Problem to work on
Please keep to the lines below from the one with "queue_wf Q' /\ same_registry R R' /\" through the one with "- intros b k p", and restate them word for word, ends included.

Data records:
Lemma queued_alive Q b k : queue_wf Q -> Forall (fun g => is_Some (groups Q !! g)) (queued b k Q).
Proof. intros [_ H _]. apply Forall_forall. intros g Hg. apply (wf_place _ _ H b k g Hg). Qed.

Lemma announce_ok E leader t e Q R :
  queue_wf Q -> realm_wf R -> exists R', announce E leader t e Q R = Ok R' /\ same_registry R R'.
Proof.
  intros HQ HR. unfold announce. destruct (GetBattlegroundTemplate t R) as [tp|] eqn:Et; [|by exists R].
  destruct (GetBattlegroundTemplate_alive _ _ _ HR Et) as [b Hb]. unfold bg_at. rewrite Hb. cbn [bind_result].
  destruct (count_waiting_ok _ _ 0 (queued_alive Q (entry_bracket e) BG_QUEUE_NORMAL_ALLIANCE HQ)) as [a ->]. cbn [bind_result].
  destruct (count_waiting_ok _ _ 0 (queued_alive Q (entry_bracket e) BG_QUEUE_NORMAL_HORDE HQ)) as [h ->]. cbn [bind_result].
  eexists. split; [done|]. by destruct (CONFIG_BATTLEGROUND_QUEUE_ANNOUNCER_PLAYERONLY E).
Qed.

Lemma kind_of_faction rated premade t :
  t = ALLIANCE \/ t = HORDE -> 0 <= kind_of rated premade t < 4 /\ faction (kind_of rated premade t) = t.
Proof. by intros [-> | ->]; destruct rated, premade. Qed.

Lemma bracket_ok_iff b : bracket_ok b = true <-> 0 <= b < MAX_BATTLEGROUND_BRACKETS.
Proof. unfold bracket_ok. rewrite andb_true_iff, Z.leb_le, Z.ltb_lt. lia. Qed.

(** A group that joins is put at the end of the queue of its bracket, faction and
    kind with all its members, each of whom is then in the queue with it; the other
    groups keep their places, and the invariant of the queue is kept. *)
Lemma AddGroup_joins E leader team grp t e at_ rated premade ar mmr tid Q R :
  queue_wf Q -> realm_wf R -> 0 <= entry_bracket e < MAX_BATTLEGROUND_BRACKETS -> team = ALLIANCE \/ team = HORDE ->
  default [leader] grp <> [] -> (forall p, p ∈ default [leader] grp -> m_QueuedPlayers Q !! p = None) ->
  exists Q' R' g, AddGroup E leader team grp t e at_ rated premade ar mmr tid Q R = Ok (next_group Q, Q', R') /\
    queue_wf Q' /\ same_registry R R' /\
    groups Q' = <[next_group Q := g]> (groups Q) /\ (forall p, p ∈ Players g <-> p ∈ default [leader] grp) /\
    Team g = team /\ invited g = false /\ JoinTime g = now E /\
    (forall b k, queued b k Q' = queued b k Q ++ if decide ((b, k) = (entry_bracket e, kind_of rated premade team)) then [next_group Q] else []) /\
    (forall p, GroupInfo <$> m_QueuedPlayers Q' !! p =
       if decide (p ∈ default [leader] grp) then Some (next_group Q) else GroupInfo <$> m_QueuedPlayers Q !! p).
Proof.
  intros HQ HR Hb Ht Hne Hnew. unfold AddGroup. cbv zeta. rewrite (proj2 (bracket_ok_iff _) Hb). cbn [negb].
  set (R1 := if rated && _ then _ else R). assert (same_registry R R1) as HS1 by (unfold R1; repeat case_match; done).
  pose proof (same_registry_wf _ _ HS1 HR) as HR1. clearbody R1. set (ms := default [leader] grp) in *. set (next := next_group Q) in *.
  pose proof (add_players_ok ms next (now E) (m_QueuedPlayers Q) []) as Hadd. destruct (add_players _ _ _ _ _) as [ps keys].
  destruct Hadd as (Hps & Hkeys & Hsorted). specialize (Hsorted (SSorted_nil _)).
  assert (Hkeys' : forall p, p ∈ keys <-> p ∈ ms) by (intros p; rewrite Hkeys, elem_of_nil; tauto).
  set (g := mkGroup keys _ _ _ _ _ _ _ _ _ _ _ _). set (Q1 := mkQueue _ _ _ _ _ _ _ _ _). set (Q2 := set_queued _ _ _ Q1).
  assert (Players g <> []) as Hg. { destruct ms as [|m ms']; [done|]. intros E0. cut (m ∈ keys); [|apply Hkeys'; by left].
    change keys with (Players g). rewrite E0. apply not_elem_of_nil. }
  assert (groups Q !! next = None) as Hfresh. { apply eq_None_not_Some. intros Hx%(wf_next _ _ _ (queue_store _ HQ)). unfold next in Hx. lia. }
  destruct (kind_of_faction rated premade team Ht) as [Hk Hf].
  assert (queue_wf Q2) as HQ2.
  { destruct HQ as [HS HP HT]. constructor.
    - exact (store_wf_join _ _ _ ms (now E) g HS Hkeys' Hg Hsorted Hnew ps Hps).
    - exact (place_wf_append _ _ _ _ _ g HP Hfresh Hb Hk).
    - intros b k p g0. change (m_QueuedGroups Q2) with (<[(entry_bracket e, kind_of rated premade team) := queued (entry_bracket e) (kind_of rated premade team) Q ++ [next]]> (m_QueuedGroups Q)).
      change (groups Q2) with (<[next := g]> (groups Q)). rewrite at_insert. destruct (decide (p = next)) as [->|Hpn].
      + rewrite lookup_insert_eq. intros Hin [= <-]. case_decide as Ek; [injection Ek as -> ->; done|].
        destruct (wf_place _ _ HP _ _ _ Hin) as (_ & _ & [? ?]). congruence.
      + rewrite lookup_insert_ne by done. case_decide as Ek; [injection Ek as -> ->|apply HT].
        intros [Hin|?%list_elem_of_singleton]%elem_of_app; [exact (HT _ _ _ _ Hin)|done]. }
  assert (exists R', (if negb rated && negb premade && CONFIG_BATTLEGROUND_QUEUE_ANNOUNCER_ENABLE E then announce E leader t e Q2 R1 else Ok R1) = Ok R' /\
    same_registry R1 R') as (R' & -> & HS2). { destruct (_ && _); [by apply announce_ok|by exists R1]. }
  cbn [bind_result]. exists Q2, R', g. split; [done|]. split; [done|]. split.
  { destruct HS1 as (? & ? & ? & ?), HS2 as (? & ? & ? & ?). repeat split; congruence. }
  split_and!; try done.
  - intros b k. unfold Q2. rewrite queued_set. case_decide as E1; case_decide as E2; try congruence.
    + by injection E1 as <- <-.
    + by rewrite app_nil_r.
  - intros p. change (m_QueuedPlayers Q2) with ps. rewrite Hps. by case_decide.
Qed.

(** ** Leaving *)
Lemma position_none x l : x ∉ l -> position x l = None.
Proof.
  induction l as [|y l IH]; intros Hx; cbn; [done|]. apply not_elem_of_cons in Hx as [Hne Hx].
  rewrite (proj2 (Z.eqb_neq y x)) by done. by rewrite IH.
Qed.

(** The search finds the group where it is. *)
Lemma find_group_ok Q ptr index bs b k :
  place_wf (m_QueuedGroups Q) (groups Q) -> ptr ∈ queued b k Q -> k = index \/ k = index + BG_TEAMS_COUNT -> b ∈ bs ->
  exists i, find_group ptr index bs Q = Some (b, k, i) /\ queued b k Q !! i = Some ptr.
Proof.
  intros HP Hin Hk Hb.
  assert (Helse : forall b' k', (b', k') <> (b, k) -> position ptr (queued b' k' Q) = None).
  { intros b' k' Hne. apply position_none. intros Hin'. destruct (wf_one _ _ HP _ _ _ _ _ Hin' Hin) as [-> ->]. done. }
  assert (exists i, position ptr (queued b k Q) = Some i /\ queued b k Q !! i = Some ptr) as (i & Hi & Hat).
  { destruct (position_elem _ _ Hin) as (l1 & l2 & -> & _ & ->). eexists. split; [done|]. by rewrite list_lookup_middle. }
  exists i. split; [|done]. clear Hin. induction bs as [|b' bs IH]; [by apply not_elem_of_nil in Hb|]. cbn [find_group].
  change BG_TEAMS_COUNT with 2 in *. destruct (decide (b' = b)) as [->|Hne].
  - destruct Hk as [-> | ->]; [|by rewrite Hi]. rewrite (Helse b (index + 2)) by (intros [=]; lia). by rewrite Hi.
  - rewrite !Helse by congruence. apply IH. by apply elem_of_cons in Hb as [|].
Qed.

Written answer
    queue_wf Q' /\ same_registry R R' /\
    groups Q' = <[next_group Q := g]> (groups Q) /\ (forall p, p ∈ Players g <-> p ∈ default [leader] grp) /\
    Team g = team /\ invited g = false /\ JoinTime g = now E /\
    (forall b k, queued b k Q' = queued b k Q ++ if decide ((b, k) = (entry_bracket e, kind_of rated premade team)) then [next_group Q] else []) /\
    (forall p, GroupInfo <$> m_QueuedPlayers Q' !! p =
       if decide (p ∈ default [leader] grp) then Some (next_group Q) else GroupInfo <$> m_QueuedPlayers Q !! p).
Proof.
  intros HQ HR Hb Ht Hne Hnew. unfold AddGroup. cbv zeta. rewrite (proj2 (bracket_ok_iff _) Hb). cbn [negb].
  set (R1 := if rated && _ then _ else R). assert (same_registry R R1) as HS1 by (unfold R1; repeat case_match; done).
  pose proof (same_registry_wf _ _ HS1 HR) as HR1. clearbody R1. set (ms := default [leader] grp) in *. set (next := next_group Q) in *.
  pose proof (add_players_ok ms next (now E) (m_QueuedPlayers Q) []) as Hadd. destruct (add_players _ _ _ _ _) as [ps keys].
  destruct Hadd as (Hps & Hkeys & Hsorted). specialize (Hsorted (SSorted_nil _)).
  assert (Hkeys' : forall p, p ∈ keys <-> p ∈ ms) by (intros p; rewrite Hkeys, elem_of_nil; tauto).
  set (g := mkGroup keys _ _ _ _ _ _ _ _ _ _ _ _). set (Q1 := mkQueue _ _ _ _ _ _ _ _ _). set (Q2 := set_queued _ _ _ Q1).
  assert (Players g <> []) as Hg. { destruct ms as [|m ms']; [done|]. intros E0. cut (m ∈ keys); [|apply Hkeys'; by left].
    change keys with (Players g). rewrite E0. apply not_elem_of_nil. }
  assert (groups Q !! next = None) as Hfresh. { apply eq_None_not_Some. intros Hx%(wf_next _ _ _ (queue_store _ HQ)). unfold next in Hx. lia. }
  destruct (kind_of_faction rated premade team Ht) as [Hk Hf].
  assert (queue_wf Q2) as HQ2.
  { destruct HQ as [HS HP HT]. constructor.
    - exact (store_wf_join _ _ _ ms (now E) g HS Hkeys' Hg Hsorted Hnew ps Hps).
    - exact (place_wf_append _ _ _ _ _ g HP Hfresh Hb Hk).
    - intros b k p g0. change (m_QueuedGroups Q2) with (<[(entry_bracket e, kind_of rated premade team) := queued (entry_bracket e) (kind_of rated premade team) Q ++ [next]]> (m_QueuedGroups Q)).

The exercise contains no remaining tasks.